DRUNK AS DRUNK ON TURPENTINE
—Pablo Neruda

Drunk as drunk on turpentine
From your open kisses,
Your wet body wedged
Between my wet body and the strake
Of our boat that is made out of flowers,
Feasted, we guide it—our fingers
Like tallows adorned with yellow metal—
Over the sky's hot rim,
The day's last breath in our sails.

Pinned by the sun between solstice
And equinox, drowzy and tangled together
We drifted for months and woke
With the bitter taste of land on our lips,
Eyelids all sticky, and we longed for lime
And the sound of a rope
Lowering a bucket down its well.
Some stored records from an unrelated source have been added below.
(** [m ;; f] run in isolation: [m] runs; when it throws, so does the
    whole; otherwise [f] runs from where [m] ended. *)
Lemma run_bind (A B : Type) (m : Async St Req Ev A) (f : A -> Async St Req Ev B)
    (s : St) (w : W) :
  run serve (bind m f) s w =
  let o := run serve m s w in
  match o_result o with
  | inl e => mkOut (o_state o) (o_world o) (o_trace o) (inl e)
  | inr a =>
      let o' := run serve (f a) (o_state o) (o_world o) in
      mkOut (o_state o') (o_world o') (o_trace o ++ o_trace o')%list (o_result o')
  end.
Proof.
  revert s w. induction m as [a|e|k IH|s' k IH|ev k IH|R rq k IH]; intros s w; cbn.
  - now destruct (run serve (f a) s w).
  - reflexivity.
  - apply IH.
  - apply IH.
  - rewrite IH. cbn. destruct (o_result (run serve k s w)); reflexivity.
  - destruct (serve R rq w) as [r w']. rewrite IH. cbn.
    destruct (o_result (run serve (k r) s w')); reflexivity.
Qed.

End BindFacts.

(* ================================================================= *)
(** ** The limits store: how loads, refreshes and mutations compose *)

Section StoreFacts.

Import LimitsStore.

Context {W : Type} (serve : forall R : Type, Request R -> W -> (Err + R) * W).

Lemma set_loading_restore (s : State) :
  loading s = false ->
  set_loading false (set_currentFilter (currentFilter s) (set_loading true s)) = s.
Proof. destruct s. cbn. now intros ->. Qed.

Lemma run_refreshLimits (s : State) (w : W) :
  run serve refreshLimits s w = run serve (loadLimits (currentFilter s) true) s w.
Proof. reflexivity. Qed.

(** X1. Loading a filter that serializes differently from the recorded
    one always goes to the remote: after a load of [f1] that fetched, a
    non-forced load of [f2] fetches again, and when it resolves the
    contents are its response alone and the recorded filter is [f2]. *)
Theorem loadLimits_other_filter_replaces
    (s : State) (w w1 w2 : W) (f1 f2 : option GetLimitsParams) (force : bool)
    (first second : list Limit) :
  cache_hit s f1 force = false ->
  loading s = false ->
  serve _ (fetchLimits f1) w = (inr first, w1) ->
  filterChanged f1 f2 = true ->
  serve _ (fetchLimits f2) w1 = (inr second, w2) ->
  let o1 := run serve (loadLimits f1 force) s w in
  let o2 := run serve (loadLimits f2 false) (o_state o1) (o_world o1) in
  (o_trace o1 ++ o_trace o2)%list
    = [Requested (fetchLimits f1); Requested (fetchLimits f2)] /\
  limits (o_state o2) = second /\
  currentFilter (o_state o2) = f2 /\
  isLoaded (o_state o2) = true /\
  loading (o_state o2) = false.
Proof.
  intros Hmiss Hidle Hfirst Hchanged Hsecond o1 o2. subst o2 o1.
  rewrite (run_loadLimits_fetch serve s w f1 force Hmiss Hidle), Hfirst.
  cbn [o_state o_world o_trace].
  rewrite run_loadLimits_fetch.
  - cbn [currentFilter set_loading set_isLoaded set_limits set_currentFilter].
    rewrite Hsecond. repeat split; reflexivity.
  - unfold cache_hit. cbn. now rewrite Hchanged.
  - reflexivity.
Qed.

(** X2. [refreshLimits] on an idle store always fetches with the recorded
    filter, loaded or not.  When the fetch is rejected the store is
    exactly as before the call; when it resolves, the contents are the
    response, the store is loaded, and the recorded filter is kept. *)
Theorem refreshLimits_outcomes (s : State) (w : W) :
  loading s = false ->
  let o := run serve refreshLimits s w in
  o_result o = inr tt /\
  (exists rest, o_trace o = Requested (fetchLimits (currentFilter s)) :: rest) /\
  (forall error w', serve _ (fetchLimits (currentFilter s)) w = (inl error, w') ->
     o_state o = s) /\
  (forall fetched w', serve _ (fetchLimits (currentFilter s)) w = (inr fetched, w') ->
     o_state o = set_isLoaded true (set_limits fetched s)).
Proof.
  intros Hidle o. subst o. rewrite run_refreshLimits.
  rewrite (run_loadLimits_fetch serve s w (currentFilter s) true eq_refl Hidle).
  destruct (serve _ (fetchLimits (currentFilter s)) w) as [[e|fetched] w'].
  - split; [reflexivity|]. split; [eexists; reflexivity|].
    split; [|intros ? ? [=]].
    intros _ _ _. cbn [o_state]. now apply set_loading_restore.
  - split; [reflexivity|]. split; [eexists; reflexivity|].
    split; [intros ? ? [=]|].
    intros fetched' w'' [= <- <-]. cbn [o_state].
    destruct s. cbn in *. now subst.
Qed.

(** X3. A rejected fetch is remembered differently on a loaded and on a
    never loaded store.  On a loaded store the filter of the failed load
    stays recorded, so the next non-forced load of that filter asks
    nothing of the remote and keeps showing the earlier contents.  On a
    store that was never loaded, the next load of that filter fetches
    again. *)
Theorem loadLimits_after_rejected_fetch
    (s : State) (w w1 w2 : W) (f : option GetLimitsParams) (force : bool)
    (error : Err) :
  cache_hit s f force = false ->
  loading s = false ->
  serve _ (fetchLimits f) w = (inl error, w1) ->
  let o1 := run serve (loadLimits f force) s w in
  let o2 := run serve (loadLimits f false) (o_state o1) w2 in
  (isLoaded s = true ->
   o_trace o2 = [] /\ limits (o_state o2) = limits s /\
   currentFilter (o_state o2) = f) /\
  (isLoaded s = false ->
   exists rest, o_trace o2 = Requested (fetchLimits f) :: rest).
Proof.
  intros Hmiss Hidle Hfetch o1 o2. subst o2 o1.
  rewrite (run_loadLimits_fetch serve s w f force Hmiss Hidle), Hfetch.
  cbn [o_state]. split; intros Hloaded.
  - rewrite run_loadLimits_hit.
    + repeat split; reflexivity.
    + unfold cache_hit. cbn. now rewrite Hloaded, filterChanged_same.
  - rewrite run_loadLimits_fetch.
    + destruct (serve _ (fetchLimits f) w2) as [[e|fetched] w3];
        eexists; reflexivity.
    + unfold cache_hit. cbn. rewrite Hloaded. now destruct force.
    + reflexivity.
Qed.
Then,
We came by night to the Fortunate Isles,
And lay like fish
Under the net of our kisses.


(translated from the Spanish by Christopher Logue)

__________________

A DIFFERENT SHIP
—Pablo Neruda

A different ship will sail by on the sea
at its particular hour, it appears,
Not iron with orange
flags flying:
no one knows the port of departure
or the hour:
but all is in readiness.
The finest salon in the fleet, with everything
planned for the passenger's convenience.
Even the spray is spread fine
as the pile of a carpet
with stars in the threads,
and beyond lies the blue
and the green, the ultramarine movement.
Everything waits.
The reefs open out
scrubbed clean and eternal:
they rise from the sand
like a cordon of castles,
a cordon of towers.
All things
are amenable,
all silence, welcome:
even the watchers forget their habitual distractions
and wait for some presence that must not be missed:
they are wearing their sabbatical best,
they have polished their boots,
and slicked down their hair.
They grow old as they wait
and the ship never passes.


(translated from the Spanish by Ben Belitt)

___________________

FINAL
—Pablo Neruda

Matilde, sleeping
that feverish sleep, a day or a year,
here or there,
nailed down
to my backbone, or breaking it,
bleeding real blood,
waking, at times,
or comatose, lost:
clinical beds, foreign windows,
the white uniform of the caretakers,
that sloth in my feet.

Later, those journeys
and my ocean again:
your head on my pillow,

your hands flying
in light, in my light,
my terrain.

How lovely it was to live
while you lived!

The world is bluer, the night
more terrestrial, while I sleep,
grown enormous, in the brief clasp of your hands.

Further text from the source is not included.